Computer software is amortized on a declining basis at a rate of 100% and the commodity billing and settlement systems are amortized on a straight line basis over five years which approximates the life of the assets.

 

  (ii) RECENTLY ISSUED ACCOUNTING STANDARDS

The following are new standards, not yet in effect, which are required to be adopted by the company on the effective date:

Business Combinations

In October 2008, CICA issued Handbook Section 1582, Business Combinations (“CICA 1582”), concurrently with CICA Handbook Section 1601, Consolidated Financial Statements (“CICA 1601”), and CICA Handbook Section 1602, Non-controlling Interest (“CICA 1602”).
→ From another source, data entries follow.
(** * HCXEmbeddings: the HyperClovaX embedding adapter

    A shallow embedding of
    [src/langchain_hcx/embeddings/hyperclova_embedding.py].

    The adapter is a class with one validator, two request helpers
    ([_send_request] over [http.client], [_asend_request] over
    [aiohttp]), two loops over them and four public methods.  Python
    values are an inductive type, exceptions are an error result, and
    the network is an explicit log of the calls made to the HTTP
    libraries, answered by a provider that may depend on the history. *)

From Stdlib Require Import Floats.PrimFloat Strings.Ascii.
From stdpp Require Import base option list strings pretty gmap.

Set Warnings "-inexact-float,-register-all".
Local Open Scope string_scope.
Local Open Scope list_scope.
Local Open Scope stdpp_scope.

(** ** Python values *)

(** The values that [json.loads] produces and [json.dumps] accepts; the
    argument [messages] of the request helpers ranges over them too
    (Python does not enforce the annotation [Union[str, Dict[str, str]]]).
    A [dict] keeps its items in insertion order; its keys are pairwise
    distinct. *)
Inductive pyval : Type :=
| PyNone
| PyBool (b : bool)
| PyInt (n : Z)
| PyFloat (x : float)
| PyStr (s : string)
| PyList (items : list pyval)
| PyDict (items : list (string * pyval)).

(** The exceptions that the module raises or lets through. *)
Inductive exn : Type :=
| TypeError (msg : string)
| ValueError (msg : string)
| KeyError (key : string)
| IndexError (msg : string)
| JSONDecodeError
| TransportError (detail : string)
| Exception (msg : string).

Inductive Outcome (A : Type) : Type :=
| Return (a : A)
| Raise (e : exn).
Arguments Return {A} a.
Arguments Raise {A} e.

#[global] Instance Outcome_ret : MRet Outcome := fun A a => Return a.
#[global] Instance Outcome_bind : MBind Outcome := fun A B f m =>
  match m with
  | Return a => f a
  | Raise e => Raise e
  end.

Definition isinstance_str (v : pyval) : bool :=
  match v with PyStr _ => true | _ => false end.

Definition isinstance_dict (v : pyval) : bool :=
  match v with PyDict _ => true | _ => false end.

(** [d[key]] on the items of a dict. *)
Fixpoint dict_get (items : list (string * pyval)) (key : string) : option pyval :=
  match items with
  | [] => None
  | (k, v) :: rest => if String.eqb k key then Some v else dict_get rest key
  end.

(** The subscription [obj[key]] with a [str] key. *)
Definition getitem (obj : pyval) (key : string) : Outcome pyval :=
  match obj with
  | PyDict items =>
      match dict_get items key with
      | Some v => Return v
      | None => Raise (KeyError key)
      end
  | PyList _ => Raise (TypeError "list indices must be integers or slices, not str")
  | PyStr _ => Raise (TypeError "string indices must be integers, not 'str'")
  | PyNone => Raise (TypeError "'NoneType' object is not subscriptable")
  | PyBool _ => Raise (TypeError "'bool' object is not subscriptable")
  | PyInt _ => Raise (TypeError "'int' object is not subscriptable")
  | PyFloat _ => Raise (TypeError "'float' object is not subscriptable")
  end.

(** [v == s] for a [str] literal [s]: only an equal [str] compares equal. *)
Definition eq_str (v : pyval) (s : string) : bool :=
  match v with
  | PyStr s' => String.eqb s' s
  | _ => false
  end.

(** [l[i]] on a list, for an index [i >= 0]. *)
Definition list_getitem {A : Type} (l : list A) (i : nat) : Outcome A :=
  match l !! i with
  | Some a => Return a
  | None => Raise (IndexError "list index out of range")
  end.

(** ** The network *)

(** One call into an HTTP library, with the arguments the source passes:
    [HTTPSConnection(host).request(method, url, body, headers=headers)]
    followed by [getresponse().read().decode('utf-8')], and
    [ClientSession().post(url, data=data, headers=headers)] followed by
    [response.text()]. *)
Inductive HttpCall : Type :=
| HTTPSConnection_request
    (host method url body : string) (headers : list (string * string))
| ClientSession_post
    (url data : string) (headers : list (string * string)).

(** What comes back: the decoded text of the response body, or a failure
    of the transport. *)
Inductive NetReply : Type :=
| Reply (text : string)
| Failure (detail : string).

(** The calls made so far, oldest first. *)
Abbreviation World := (list HttpCall).

(** What the module imports and does not define: the [json] codec,
    [str()] on a parsed value, and the provider at the other end of the
    wire, whose answer may depend on the calls it has seen. *)
Class Runtime : Type := {
  json_dumps : pyval -> string;
  json_loads : string -> option pyval;
  py_str : pyval -> string;
  provider : World -> HttpCall -> NetReply
}.

(** ** Effects: a state and error monad over the log *)

Definition M (A : Type) : Type := World -> Outcome A * World.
CICA 1582, which replaces CICA Handbook Section 1581, Business Combinations, establishes standards for the measurement of a business combination and the recognition and measurement of assets acquired and liabilities assumed. CICA 1601, which replaces CICA Handbook Section 1600, carries forward the existing Canadian guidance on aspects of the preparation of consolidated financial statements subsequent to acquisition other than non-controlling interests. CICA 1602 establishes guidance for the treatment of non-controlling interests subsequent to acquisition through a business combination. These new standards are effective for fiscal years beginning on or after January 1, 2011. Just Energy will not adopt the new standards prior to adopting International Financial Reporting Standards (“IFRS”) as described below.

 

JUST ENERGY » ANNUAL REPORT 2011    67


NOTES TO THE CONSOLIDATED FINANCIAL STATEMENTS

 

International Financial Reporting Standards

In February 2008, CICA announced that Canadian GAAP for publicly accountable enterprises will be replaced by IFRS for fiscal years beginning on or after January 1, 2011.

Just Energy will transition to IFRS effective April 1, 2011, and intends to issue its first interim consolidated financial statements under IFRS for the three-month period ending June 30, 2011, and a complete set of consolidated financial statements under IFRS for the year ending March 31, 2012.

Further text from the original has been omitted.